500 Words From...is a series of guest posts from authors, in
which they talk about their newly-published books. Here Ezra Kyrill Erker explains the
background behind Salaryman Unbound, published by Crime Wave Press.
Ezra Kyrill Erker was
born in Germany and grew up in Europe, California and the South Pacific,
before settling in East and Southeast Asia. The longest and most formative
stint of his adult life so far was spent in central Japan. He now lives in
Bangkok, working as a freelance journalist.
Salaryman
Unbound is set in a Japan of corporate
intrigue, suburban loneliness and homicidal urges. Against this backdrop Shiro is having a
midlife crisis. Unexceptional in his job, he works in the shadow of his charismatic
boss. Unappreciated by his family, he has nothing to show for decades of doing
the right thing - so he decides to try doing the wrong thing, and begins to plot the murders of strangers. His researches into methods of killing bring
a dark structure to his life, and a black self-belief. Eventually, he targets
Sayuri, a neglected housewife, and soon the would be killer falls victim to love. When a body
is found, Shiro’s and Sayuri’s lives are thrown into
upheaval, and the divisions between guilt and innocence are lost.

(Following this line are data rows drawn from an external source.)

(* ===== verification/Buffer.v ===== *)
(** [util/buffer.hh], [util/buffer.cc]: reference-counted strings that
    discard bytes from the front.

    The shared storage of a [Buffer] is immutable, so a [shared_ptr] to it is
    modelled by the string itself ([None] for the null pointer). *)
From S2P Require Import Prelude.

(** ** Buffer *)

Record Buffer := mkBuffer {
  buf_storage : option (list byte);
  buf_starting_offset : Z
}.

Definition Buffer_default : Buffer := mkBuffer None 0.
Definition Buffer_of_string (str : list byte) : Buffer := mkBuffer (Some str) 0.

Definition str (b : Buffer) : list byte :=
  match buf_storage b with
  | None => []
  | Some s => ztake (zlen s - buf_starting_offset b) (zdrop (buf_starting_offset b) s)
  end.

(** [std::string_view::at] throws past the end. *)
Definition at_ (b : Buffer) (n : Z) : outcome Z :=
  match str b !! Z.to_nat n with
  | Some c => Ret (byte_val c)
  | None => Throw (out_of_range "basic_string_view::at")
  end.

Definition size (b : Buffer) : Z := zlen (str b).
Definition copy (b : Buffer) : list byte := str b.

Definition remove_prefix (b : Buffer) (n : Z) : outcome Buffer :=
  if zlen (str b) <? n then Throw (out_of_range "Buffer::remove_prefix")
  else
    let off := u64 (buf_starting_offset b + n) in
    match buf_storage b with
    | Some s => if off =? zlen s then Ret (mkBuffer None off) else Ret (mkBuffer (Some s) off)
    | None => Ret (mkBuffer None off)
    end.

(** ** BufferList *)

Definition BufferList := list Buffer.

Definition append (bl other : BufferList) : BufferList := bl ++ other.

(** The conversion operator to a single [Buffer]. *)
Definition to_Buffer (bl : BufferList) : outcome Buffer :=
  match bl with
  | [] => Ret Buffer_default
  | [b] => Ret b
  | _ => Throw (runtime_error
      "BufferList: please use concatenate() to combine a multi-Buffer BufferList into one Buffer")
  end.

Fixpoint concatenate (bl : BufferList) : list byte :=
  match bl with
  | [] => []
  | b :: bl' => str b ++ concatenate bl'
  end.

Fixpoint list_size (bl : BufferList) : Z :=
  match bl with
  | [] => 0
  | b :: bl' => size b + list_size bl'
  end.

(** [BufferList::remove_prefix]: every round of the loop either finishes or
    pops the front buffer. *)
Fixpoint list_remove_prefix (bl : BufferList) (n : Z) : outcome BufferList :=
  if 0 <? n then
    match bl with
    | [] => Throw (out_of_range "BufferList::remove_prefix")
    | b :: bl' =>
        if n <? zlen (str b) then b' ← remove_prefix b n; Ret (b' :: bl')
        else list_remove_prefix bl' (n - zlen (str b))
    end
  else Ret bl.

(** ** BufferViewList: the same loops over string views *)

Definition BufferViewList := list (list byte).

Definition view_of_list (bl : BufferList) : BufferViewList := map str bl.

Fixpoint view_size (vl : BufferViewList) : Z :=
  match vl with
  | [] => 0
  | v :: vl' => zlen v + view_size vl'
  end.

(** An [iovec] points to bytes, of which the system call may use [iov_len]. *)
Record iovec := mkIovec {
  iov_base : list byte;
  iov_len : Z
}.

Definition as_iovecs (vl : BufferViewList) : list iovec := map (λ x, mkIovec x (zlen x)) vl.

(** The bytes that [writev(2)] and [sendmsg(2)] are offered. *)
Definition gathered (iovecs : list iovec) : list byte := concat (map (λ v, ztake (iov_len v) (iov_base v)) iovecs).

Fixpoint view_remove_prefix (vl : BufferViewList) (n : Z) : outcome BufferViewList :=
  if 0 <? n then
    match vl with
    | [] => Throw (out_of_range "BufferListView::remove_prefix")
    | v :: vl' =>
        if n <? zlen v then Ret (zdrop n v :: vl')
        else view_remove_prefix vl' (n - zlen v)
    end
  else Ret vl.

(** ** Invariant *)

(** The offset of a live buffer points into its storage. *)
Definition buffer_ok (b : Buffer) : Prop :=
  match buf_storage b with
  | None => True
  | Some s => 0 <= buf_starting_offset b <= zlen s ∧ zlen s < 2 ^ 64
  end.
Definition list_ok (bl : BufferList) : Prop := Forall buffer_ok bl.

Lemma str_of_string s : str (Buffer_of_string s) = s.
Proof. unfold str; simpl. rewrite zdrop_le_0 by lia. apply ztake_ge. lia. Qed.

Lemma buffer_ok_of_string s : zlen s < 2 ^ 64 -> buffer_ok (Buffer_of_string s).
Proof. unfold buffer_ok. simpl. pose proof (zlen_nonneg s). lia. Qed.

Lemma list_size_concatenate bl : list_size bl = zlen (concatenate bl).
Proof.
  induction bl as [|b bl IH]; simpl; [done|]. rewrite zlen_app, IH. done.
Qed.

Lemma concatenate_app bl1 bl2 : concatenate (bl1 ++ bl2) = concatenate bl1 ++ concatenate bl2.
Proof.
  induction bl1 as [|b bl1 IH]; simpl; [done|]. by rewrite IH, app_assoc.
Qed.

(** [Buffer::remove_prefix] drops the first [n] bytes, or throws when there
    are fewer. *)
Lemma remove_prefix_spec b n :
  buffer_ok b -> 0 <= n <= size b ->
  returns (remove_prefix b n) (λ b', str b' = zdrop n (str b) ∧ buffer_ok b').
Proof.
  intros Hok Hn. unfold remove_prefix, size in *.
  destruct (Z.ltb_spec (zlen (str b)) n); [lia|].
  unfold buffer_ok, str in *. destruct (buf_storage b) as [s|] eqn:Hs.
  - set (o := buf_starting_offset b) in *.
    assert (zlen (ztake (zlen s - o) (zdrop o s)) = zlen s - o) as Hl
      by (rewrite zlen_ztake, zlen_zdrop; lia).
    rewrite Hl in *. rewrite (u64_id (o + n)) by (unfold is_u64; lia).
    rewrite (ztake_ge (zlen s - o)) by (rewrite zlen_zdrop; lia).
    rewrite zdrop_zdrop by lia.
    destruct (Z.eqb_spec (o + n) (zlen s)); apply returns_ret; simpl.
    + rewrite zdrop_ge by lia. done.
    + split; [|lia]. apply ztake_ge. rewrite zlen_zdrop. lia.
  - apply returns_ret. simpl. split; [|done].
    rewrite zlen_nil in *. by rewrite zdrop_le_0 by lia.
Qed.

Lemma remove_prefix_throws b n :
  size b < n -> remove_prefix b n = Throw (out_of_range "Buffer::remove_prefix").
Proof.
  intros. unfold remove_prefix, size in *. by destruct (Z.ltb_spec (zlen (str b)) n); [|lia].
Qed.

(** [BufferList::remove_prefix] drops the first [n] bytes of the
    concatenation. *)
Lemma list_remove_prefix_spec bl n :
  list_ok bl -> n <= list_size bl ->
  returns (list_remove_prefix bl n)
    (λ bl', concatenate bl' = zdrop n (concatenate bl) ∧ list_ok bl').
Proof.
  revert n. induction bl as [|b bl IH]; intros n Hok Hn; simpl in *.
  - destruct (Z.ltb_spec 0 n); [lia|]. apply returns_ret. by rewrite zdrop_nil.
  - inversion_clear Hok as [|? ? Hb Hbl]. unfold size in *.
    destruct (Z.ltb_spec 0 n);
      [|apply returns_ret; rewrite zdrop_le_0 by lia; split; [done|by constructor]].
    destruct (Z.ltb_spec n (zlen (str b))).
    + eapply returns_bind; [apply (remove_prefix_spec b n Hb); unfold size; lia|].
      intros b' [Hs Hb']. apply returns_ret. simpl.
      rewrite zdrop_app_le, Hs by lia. split; [done|by constructor].
    + eapply returns_mono; [apply IH; [done|lia]|]. intros bl' [-> ?].
      by rewrite zdrop_app_ge by lia.
Qed.

Lemma list_remove_prefix_throws bl n :
  list_ok bl -> list_size bl < n -> list_remove_prefix bl n = Throw (out_of_range "BufferList::remove_prefix").
Proof.
  revert n. induction bl as [|b bl IH]; intros n Hok Hn; simpl in *.
  - by destruct (Z.ltb_spec 0 n); [|lia].
  - inversion_clear Hok as [|? ? Hb Hbl]. unfold size in *.
    assert (0 <= list_size bl) by (rewrite list_size_concatenate; apply zlen_nonneg).
    pose proof (zlen_nonneg (str b)).
    destruct (Z.ltb_spec 0 n); [|lia].
    destruct (Z.ltb_spec n (zlen (str b))); [lia|]. apply IH; [done|lia].
Qed.

(** The two classes agree: dropping from a view list is dropping from the
    list it was taken from. *)
Lemma view_remove_prefix_spec vl n :
  n <= view_size vl ->
  returns (view_remove_prefix vl n) (λ vl', concat vl' = zdrop n (concat vl)).
Proof.
  revert n. induction vl as [|v vl IH]; intros n Hn; simpl in *.
  - destruct (Z.ltb_spec 0 n); [lia|]. apply returns_ret. by rewrite zdrop_nil.
  - destruct (Z.ltb_spec 0 n); [|apply returns_ret; by rewrite zdrop_le_0 by lia].
    destruct (Z.ltb_spec n (zlen v)).
    + apply returns_ret. simpl. by rewrite zdrop_app_le by lia.
    + eapply returns_mono; [apply IH; lia|]. intros vl' ->.
      by rewrite zdrop_app_ge by lia.
Qed.

Lemma gathered_iovecs vl : gathered (as_iovecs vl) = concat vl.
Proof. unfold gathered, as_iovecs. induction vl as [|v vl IH]; cbn; [done|]. by rewrite IH, ztake_ge by lia. Qed.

So: 500 Words From Ezra Kyrill Erker:
Salaryman
Unbound began as a
diversion while sitting in a café in Vientiane, a few months after leaving
Japan. In an afternoon, an experimental paragraph had turned into a chapter. In
three days, without plotting ahead, my longhand filled a small notebook. In
three leisurely weeks I had a 20,000 word novella on my hands.
I
wasn’t sure where it had come from, what dark recess of the subconscious could
conjure such a disturbing tale. I’d just finished writing a collection of
stories (which became A Bridge of
Dreams: Asian Tales, published by Orchid Press) and a long, heavy
coming-of-age novel (Embers,
which should be out next year). Salaryman Unbound was a crime tale as far removed from those efforts as a book could get,
and it had pretty much written itself. The question was: what to do with it?
Like
many hastily written first drafts, it was a bit rubbish. Set in San
Francisco, it had some flat dialogue and prose, and characters that didn’t leave
much of an impression - but the main idea, of murder becoming an outlet for a
mediocre man’s midlife crisis, seemed immediate and frightening. With the right
set of circumstances it could be the story of my neighbour, a colleague or a
friend. The difficult part was creating those circumstances.
The
best fit was Japan, where a man’s company can become his purpose, his social
life, his crutch, where it is harder to change careers or start over with a
blank slate. Failure seems more permanent and more pervasive, and it makes
sense that crime might become an outlet, a grasp at self-affirmation. I didn’t
have to invent much - I knew provincial Japan very well from experience - and
once I’d made the necessary cultural adjustments the story fit right in, like
puzzle pieces fitting into place. I did some research into physiology and crime
psychology, and the novel, now three times longer, with twists in the tail, was
complete.
The novel is about how an everyman’s attempt at plotting the murder of a lonely housewife transforms his personality, so that suddenly everything seems possible. The new possibilities, however, include being more susceptible to suggestion, and the character becoming prone to a
growing certainty that he is the ruler of his own destiny when in fact there
are more variables at play than his awareness can take in.
We’ve
all watched a heist film, or a television series about a rebel, a meth cooker,
a gangster, a warrior, and caught ourselves cheering for the criminal, the
outsider. There are elements of their situation we can relate to, and getting
one over the system is something most of us at one point or another have
secretly wished we could get away with.
In
Shiro we have such an anti-hero. Told mostly through his eyes and mind, this is
not a conventional crime novel but a literary and very personal drama, at the
core of which just happens to be murder. I hope readers can find in its pages a
story they both relate to and are frightened by. I was aiming to write a
compelling and unpredictable page-turner. I hope Salaryman Unbound exposes some of the flaws and hopelessness
of the human condition.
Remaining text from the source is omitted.